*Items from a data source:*
(* ===== verification/HeapDemo.v ===== *)
(** * A small machine for the examples

    A kernel with pages of four bytes, and a store of blocks whose writes can be
    made to fail.  They satisfy the hypotheses of the heap's theorems. *)

From S2P Require Import Prelude PageRegions FaultBackend PageFaultWin RemoteHeap.

(** ** A kernel *)

Record DemoKernel := mkKernel {
  dk_access : Z -> Access;
  dk_mem : Z -> byte;
  dk_res : list (Z * Z)
}.

Definition in_range (lo n x : Z) : bool := (lo <=? x) && (x <? lo + n).

Lemma in_range_spec lo n x : in_range lo n x = bool_decide (lo <= x < lo + n).
Proof.
  unfold in_range. apply eq_true_iff_eq. rewrite andb_true_iff, Z.leb_le, Z.ltb_lt, bool_decide_eq_true. done.
Qed.

#[refine, local] Instance demo_memory : PagedMemory DemoKernel := {|
  os_page := 4;
  access_of k p := dk_access k p;
  byte_at k x := dk_mem k x;
  store_bytes a d k := mkKernel (dk_access k) (fun x => default (dk_mem k x) (znth d (x - a))) (dk_res k)
|}.
Proof.
  - by exists 2.
  - done.
  - done.
Defined.

(** The first address past every reservation. *)
Definition dk_top (k : DemoKernel) : Z := foldr (fun r top => Z.max (r.1 + r.2) top) 4096 (dk_res k).

Lemma dk_top_spec k b n : (b, n) ∈ dk_res k -> b + n <= dk_top k.
Proof.
  unfold dk_top. induction (dk_res k) as [|r l IH]; [by intros ?%not_elem_of_nil|].
  cbn [foldr]. intros [<-|Hin]%elem_of_cons; [cbn; lia|]. specialize (IH Hin). lia.
Qed.

Definition set_access (a n : Z) (pr : Access) (k : DemoKernel) : Z -> Access :=
  fun p => if in_range a n p then pr else dk_access k p.

Lemma set_access_spec a n pr k p : set_access a n pr k p = if decide (a <= p < a + n) then pr else dk_access k p.
Proof.
  unfold set_access. rewrite in_range_spec.
  by destruct (decide _) as [H|H]; [rewrite bool_decide_eq_true_2|rewrite bool_decide_eq_false_2].
Qed.

Lemma dk_top_pos k : 4096 <= dk_top k.
Proof. unfold dk_top. induction (dk_res k) as [|r l IH]; cbn; lia. Qed.

Fixpoint find_res (b : Z) (l : list (Z * Z)) : option Z :=
  match l with
  | [] => None
  | (b', n) :: l => if b =? b' then Some n else find_res b l
  end.

Lemma find_res_In b n l : find_res b l = Some n -> (b, n) ∈ l.
Proof.
  induction l as [|[b' n'] l IH]; [done|]. cbn. destruct (Z.eqb_spec b b') as [->|].
  - intros [= ->]. left.
  - intros H. right. by apply IH.
Qed.

Lemma find_res_remove a b l :
  find_res b (filter (fun r => r.1 <> a) l) = if decide (b = a) then None else find_res b l.
Proof.
  induction l as [|[k n] l IH]; [by case_decide|]. rewrite filter_cons. cbn [fst].
  destruct (decide (k <> a)) as [Hne|He]; cbn [find_res]; rewrite IH.
  - destruct (Z.eqb_spec b k) as [Hbk|]; case_decide; congruence.
  - assert (k = a) as -> by (destruct (decide (k = a)); [done|tauto]).
    destruct (Z.eqb_spec b a) as [Hba|]; case_decide; congruence.
Qed.

#[refine, local] Instance demo_vm : WinVM DemoKernel := {|
  reservation k b := find_res b (dk_res k);
  vm_reserve n k :=
    if (0 <? n) && (n mod 4 =? 0) && (dk_top k mod 4 =? 0) && (dk_top k + n <? U64)
    then (dk_top k, mkKernel (set_access (dk_top k) n NoPage k) (dk_mem k) ((dk_top k, n) :: dk_res k))
    else (0, k);
  vm_commit a n k :=
    (true, mkKernel (set_access a n ReadWrite k)
       (fun x => if in_range a n x && bool_decide (dk_access k (x - x mod 4) = NoPage) then x00 else dk_mem k x) (dk_res k));
  vm_protect a n pr k := (true, mkKernel (set_access a n pr k) (dk_mem k) (dk_res k));
  vm_decommit a n k := (true, mkKernel (set_access a n NoPage k) (dk_mem k) (dk_res k));
  vm_release a k := mkKernel (dk_access k) (dk_mem k) (filter (fun r => r.1 <> a) (dk_res k))
|}.
Proof.
  - done.
  - intros n k b k' Hr Hb. destruct ((0 <? n) && _ && _ && _) eqn:E; [|by injection Hr as <- _].
    injection Hr as <- <-. zprop.
    pose proof (dk_top_pos k).
    split; [done|]. split; [lia|]. split; [done|]. split; [done|]. split; [|split; [|split; [done|]]].
    + intros b' n' Hf. right. by apply dk_top_spec, find_res_In.
    + intros p _. cbn. apply set_access_spec.
    + intros p. cbn. destruct (Z.eqb_spec p (dk_top k)); [by rewrite decide_True|by rewrite decide_False].
  - intros n k k' Hr. destruct ((0 <? n) && _ && _ && _) eqn:E; [|by injection Hr].
    injection Hr as Ht _. pose proof (dk_top_pos k). lia.
  - intros a n k k' [= <-]. split; [intros p _; cbn; apply set_access_spec|]. split; [|split; [|done]].
    + intros x Hx. cbn. rewrite in_range_spec, bool_decide_eq_false_2 by done. done.
    + intros p x Hp Hin Hac Hx. cbn. destruct (bool_decide (dk_access k (x - x mod 4) = NoPage)) eqn:E; [|by rewrite andb_false_r].
      apply bool_decide_eq_true in E. exfalso. apply Hac. cbn. rewrite <- E. f_equal.
      cbn in Hp, Hx. pose proof (Z.div_mod x 4). pose proof (Z.mod_pos_bound x 4). pose proof (Z.div_mod p 4). lia.
  - done.
  - intros a n pr k k' [= <-]. split; [intros p _; cbn; apply set_access_spec|done].
  - done.
  - intros a n k k' [= <-]. split; [intros p _; cbn; apply set_access_spec|done].
  - done.
  - intros a n k Hr. split; [done|]. split; [done|]. intros p. cbn. apply find_res_remove.
Defined.

(** ** A store of blocks *)

Record DemoStore := mkStore {
  ds_blocks : gmap Z (list byte);
  ds_next : Z;
  ds_up : bool            (* whether the peer takes writes *)
}.

Definition in_block (b : list byte) (off n : Z) : bool := (0 <=? off) && (0 <=? n) && (off + n <=? zlen b).

Definition demo_read (h off n : Z) : M DemoStore (list byte) :=
  let! s := get in
  match ds_blocks s !! h with
  | Some b => if in_block b off n then ret (slice off n b) else throw (out_of_range "Read out of bounds")
  | None => throw (invalid_argument "Invalid handle")
  end.

Definition demo_write (h off : Z) (d : list byte) : M DemoStore unit :=
  let! s := get in
  if negb (ds_up s) then throw (runtime_error "no peer")
  else match ds_blocks s !! h with
       | Some b => if in_block b off (zlen d)
                   then put (mkStore (<[h := splice off d b]> (ds_blocks s)) (ds_next s) (ds_up s))
                   else throw (out_of_range "Write out of bounds")
       | None => throw (invalid_argument "Invalid handle")
       end.

(** With [steady], only stores that take writes are considered. *)
Definition demo_store (steady : bool) : BlockStore DemoStore := {|
  bs_max_local s := 0;
  bs_allocate n := fun s =>
    (Ret (ds_next s), mkStore (<[ds_next s := replicate (Z.to_nat n) x00]> (ds_blocks s)) (ds_next s + 1) (ds_up s));
  bs_free h := fun s => (Ret tt, mkStore (delete h (ds_blocks s)) (ds_next s) (ds_up s));
  bs_read := demo_read;
  bs_write := demo_write;
  bs_ok s := (forall h b, ds_blocks s !! h = Some b -> h < ds_next s) /\ (steady = true -> ds_up s = true);
  bs_value s h := ds_blocks s !! h;
  bs_limit := 1024;
  bs_more s := True
|}.

Lemma demo_store_laws (steady : bool) : @BlockStoreLaws DemoStore (demo_store steady).
Proof.
  split.
  - intros s h b off n Hok Hb H0 [H1 _] H2. unfold wp. cbn. unfold demo_read, bind, get. cbn in Hb. rewrite Hb.
    unfold in_block. rewrite (proj2 (Z.leb_le _ _) H0), (proj2 (Z.leb_le _ _) H1), (proj2 (Z.leb_le _ _) H2).
    split; [exact Hok|done].
  - intros s h b off d [Hok Hup] Hb H0 H1 _. unfold wp. cbn. unfold demo_write, bind, get. cbn in Hb. rewrite Hb.
    destruct (ds_up s) eqn:E; cbn [negb]; [|split; [split; [exact Hok|by rewrite E]|by intros k]]. pose proof (zlen_nonneg d) as Hz.
    unfold in_block. rewrite (proj2 (Z.leb_le _ _) H0), (proj2 (Z.leb_le _ _) Hz), (proj2 (Z.leb_le _ _) H1). cbn [andb put].
    split; [split|].
    + cbn. intros k v. rewrite lookup_insert. case_decide; [intros _; subst; by eapply Hok|apply Hok].
    + done.
    + intros k. cbn. rewrite lookup_insert. repeat case_decide; congruence.
  - intros s n [Hok Hup] _ Hn _. unfold wp. cbn. split; [split|split].
    + intros k v. cbn. rewrite lookup_insert. case_decide; [lia|]. intros Hk. specialize (Hok _ _ Hk). lia.
    + done.
    + destruct (ds_blocks s !! ds_next s) eqn:E; [|done]. specialize (Hok _ _ E). lia.
    + intros k. rewrite lookup_insert. repeat case_decide; congruence.
  - intros s h b [Hok Hup] _. unfold wp. cbn. split; [split|].
    + intros k v Hk. cbn in Hk. apply lookup_delete_Some in Hk. apply (Hok k v), Hk.
    + done.
    + intros k Hk. by rewrite lookup_delete_ne.
Qed.

Abbreviation DemoHeap := (HeapWorld (PageFaultBackendWin DemoKernel) DemoStore).

Definition demo_machine (up : bool) : DemoHeap :=
  mkHW (PageFaultBackendWin_new true (mkKernel (fun _ => NoPage) (fun _ => x00) []))
    (mkStore ∅ 7 up) (mkHeap 0 0 0 0 0 0 [] ∅ (mkStats 0 0 0 0) 0).

(** Four pages of eight bytes, two of them resident. *)
Definition demo_config : RemoteHeapConfig := mkConfig 30 16 7.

*WORK TASK:* Each line above where the word "right" occurs should be returned in full.

*WRITTEN RESPONSE:*
  - intros H. right. by apply IH.
    + intros b' n' Hf. right. by apply dk_top_spec, find_res_In.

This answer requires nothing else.